Dataset excerpts:
● ● ●
(* ===== verification/IncidentOpen.v ===== *)
(** * Opening an incident ([src/incident_open.rs])

    The price-drop discovery over a sliding window of conversion ratios, the
    admission precheck and the authorization the enclave signs. *)

From S2P Require Import Prelude Bytes Text Commit TypedData Rpc Abi Chain ChainConfig Config Artifact.
From Stdlib Require Import Strings.Byte.

Open Scope string_scope.
Open Scope N_scope.
Open Scope list_scope.

Definition MAX_INCIDENT_OPEN_SAMPLES : N := 256.
Definition MAX_INCIDENT_OPEN_DISCOVERY_POINTS : N := 256.

Record IncidentOpenAuthorization := mkIncidentOpenAuthorization {
  ia_schema_version : N;
  ia_artifact_type : string;
  ia_chain_id : N;
  ia_registry : string;
  ia_defi_insurance : string;
  ia_insured_token : string;
  ia_reference_block : N;
  ia_observation_block : N;
  ia_baseline_twap : string;
  ia_distress_twap : string;
  ia_baseline_ratio_sum : string;
  ia_distress_ratio_sum : string;
  ia_sample_count : N;
  ia_twap_blocks : N;
  ia_sample_step_blocks : N;
  ia_minimum_drop_bps : N;
  ia_eligibility_hash : string;
  ia_incident_id : string;
  ia_tee_pcr_hash : string;
  ia_open_digest : string
}.

Inductive IncidentOpenError :=
  | OpenChain (error : ChainError)
  | OpenChainId (actual expected : N)
  | RegistryMismatch
  | ZeroIncidentId
  | FinalizedAheadOfLatest (finalized latest : N)
  | UnapprovedToken
  | UnauthorizedSigner
  | ZeroPcrCommitment
  | ActiveIncident
  | InvalidPriceConfig
  | InsufficientPriceDrop (minimum_drop_bps : N)
  | NoFinalizedCandidateWindow
  | DiscoveryTooLarge (points maximum : N)
  | HeadChanged
  | FinalizedHeadChanged
  | OpenTypedData (message : string).

Record IncidentOpenPrecheck := mkIncidentOpenPrecheck {
  ip_chain_id : N;
  ip_registry : string;
  ip_defi_insurance : string;
  ip_insured_token : string;
  ip_reference_block : N;
  ip_observation_block : N;
  ip_baseline_twap : string;
  ip_distress_twap : string;
  ip_sample_count : N;
  ip_twap_blocks : N;
  ip_sample_step_blocks : N;
  ip_minimum_drop_bps : N
}.

Record TwapSelection := mkTwapSelection {
  sel_reference_block : N;
  sel_baseline_sum : N;
  sel_distress_sum : N;
  sel_sample_count : N
}.
Record DiscoveryPolicy := mkDiscoveryPolicy {
  dp_latest_block : N;
  dp_finalized_block : N;
  dp_max_age : N;
  dp_twap_blocks : N;
  dp_sample_step_blocks : N;
  dp_minimum_drop_bps : N
}.

(** *** Discovery *)

Definition u16_sub (a b : N) : N := (a + 2 ^ 16 - b) mod 2 ^ 16.
(** [&vec[from..to]]: a panic when the range is not one of the vector. *)
Definition slice_range {E A} (l : list A) (from to : nat) : outcome E (list A) :=
  if (from <=? to)%nat && (to <=? length l)%nat then Ok (take (to - from) (drop from l))
  else Panic "range out of bounds for slice".

(** The candidate reference blocks: the first, the last and how many. *)
Definition candidate_range (policy : DiscoveryPolicy) : outcome IncidentOpenError (N * N * N) :=
  let step := dp_sample_step_blocks policy in
  let earliest := N.max (N.max (saturating_sub (dp_latest_block policy) (dp_max_age policy))
                           (dp_twap_blocks policy)) 1 in
  latest ← ok_or (checked_sub (dp_finalized_block policy) (dp_twap_blocks policy))
             NoFinalizedCandidateWindow;
  rounds ← div_ceil earliest step;
  first_candidate ← ok_or (checked_mul rounds step) InvalidPriceConfig;
  whole ← u64_div latest step;
  let last_candidate := u64_mul whole step in
  _ ← bail_if ((last_candidate <? first_candidate) || (dp_latest_block policy <=? first_candidate))
        NoFinalizedCandidateWindow;
  gaps ← u64_div (u64_sub last_candidate first_candidate) step;
  Ok (first_candidate, last_candidate, u64_add gaps 1).

(** The loop [while block <= last_point]; one iteration per point. *)
Fixpoint discovery_blocks (fuel : nat) (step last_point block : N) : outcome IncidentOpenError (list N) :=
  if block <=? last_point then
    match fuel with
    | O => Panic "out of fuel"
    | S fuel =>
        match checked_add block step with
        | Some next => rest ← discovery_blocks fuel step last_point next; Ok (block :: rest)
        | None => Ok [block]
        end
    end
  else Ok [].

(** The two running sums, the last rising edge and whether the previous
    candidate qualified. *)
Record Slide := mkSlide {
  sl_baseline : N;
  sl_distress : N;
  sl_selected : option TwapSelection;
  sl_previous_qualified : bool
}.
(** [sum -= &ratios[out]; sum += &ratios[in];]. *)
Definition slide_sum (ratios : list N) (sum : N) (leaving entering : nat) : outcome IncidentOpenError N :=
  r ← index_at ratios leaving;
  sum ← big_sub sum r;
  r ← index_at ratios entering;
  Ok (sum + r).

Definition slide_step (ratios : list N) (first_candidate step sample_count minimum_drop_bps : N)
    (candidate_count : nat) (st : Slide) (candidate_index : nat) : outcome IncidentOpenError Slide :=
  let n := N.to_nat sample_count in
  let qualified := sl_distress st * 10000 <? sl_baseline st * u16_sub 10000 minimum_drop_bps in
  let selected :=
    if qualified && negb (sl_previous_qualified st) then
      Some (mkTwapSelection
        (u64_add first_candidate (u64_mul (N.of_nat candidate_index) step))
        (sl_baseline st) (sl_distress st) sample_count)
    else sl_selected st in
  if (candidate_index + 1 <? candidate_count)%nat then
    baseline ← slide_sum ratios (sl_baseline st) candidate_index (candidate_index + n);
    distress ← slide_sum ratios (sl_distress st) (candidate_index + n + 1) (candidate_index + n * 2 + 1);
    Ok (mkSlide baseline distress selected qualified)
  else Ok (mkSlide (sl_baseline st) (sl_distress st) selected qualified).

Definition select_candidate (ratios : list N)
    (first_candidate step sample_count minimum_drop_bps candidate_count : N) :
    outcome IncidentOpenError TwapSelection :=
  let n := N.to_nat sample_count in
  let count := N.to_nat candidate_count in
  baseline ← slice_range ratios 0 n;
  distress ← slice_range ratios (n + 1) (n * 2 + 1);
  final ← fold_m (slide_step ratios first_candidate step sample_count minimum_drop_bps count)
            (mkSlide (sum_N baseline) (sum_N distress) None false) (seq 0 count);
  ok_or (sl_selected final) (InsufficientPriceDrop minimum_drop_bps).

Section Discovery.
Context `{HexCrate, AbiCodec} {W : Type} `{!RpcIface W}.

Definition open_io {A} : io W ChainError A → io W IncidentOpenError A := map_err_io OpenChain.

Definition discover_incident_open_twap (conversion_address : Address)
    (conversion_call_data : list byte) (policy : DiscoveryPolicy) :
    io W IncidentOpenError TwapSelection :=
  let step := dp_sample_step_blocks policy in
  let twap_blocks := dp_twap_blocks policy in
  '(first_candidate, last_candidate, candidate_count) ← lift (candidate_range policy);
  sample_count ← lift (u64_div twap_blocks step);
  point_count ← lift (ok_or (checked_add candidate_count (saturating_mul sample_count 2))
                       InvalidPriceConfig);
  _ ← lift (bail_if (MAX_INCIDENT_OPEN_DISCOVERY_POINTS <? point_count)
              (DiscoveryTooLarge point_count MAX_INCIDENT_OPEN_DISCOVERY_POINTS));
  let first_point := u64_sub first_candidate twap_blocks in
  last_point ← lift (ok_or (checked_add last_candidate twap_blocks) InvalidPriceConfig);
  blocks ← lift (discovery_blocks (N.to_nat point_count) step last_point first_point);
  ratios ← open_io (ratios_at conversion_address conversion_call_data blocks);
  lift (select_candidate ratios first_candidate step sample_count (dp_minimum_drop_bps policy)
          candidate_count).
End Discovery.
● ● ●
Work item: Each line above that contains the word "None" must be copied.

Task answer:
        | None => Ok [block]
            (mkSlide (sum_N baseline) (sum_N distress) None false) (seq 0 count);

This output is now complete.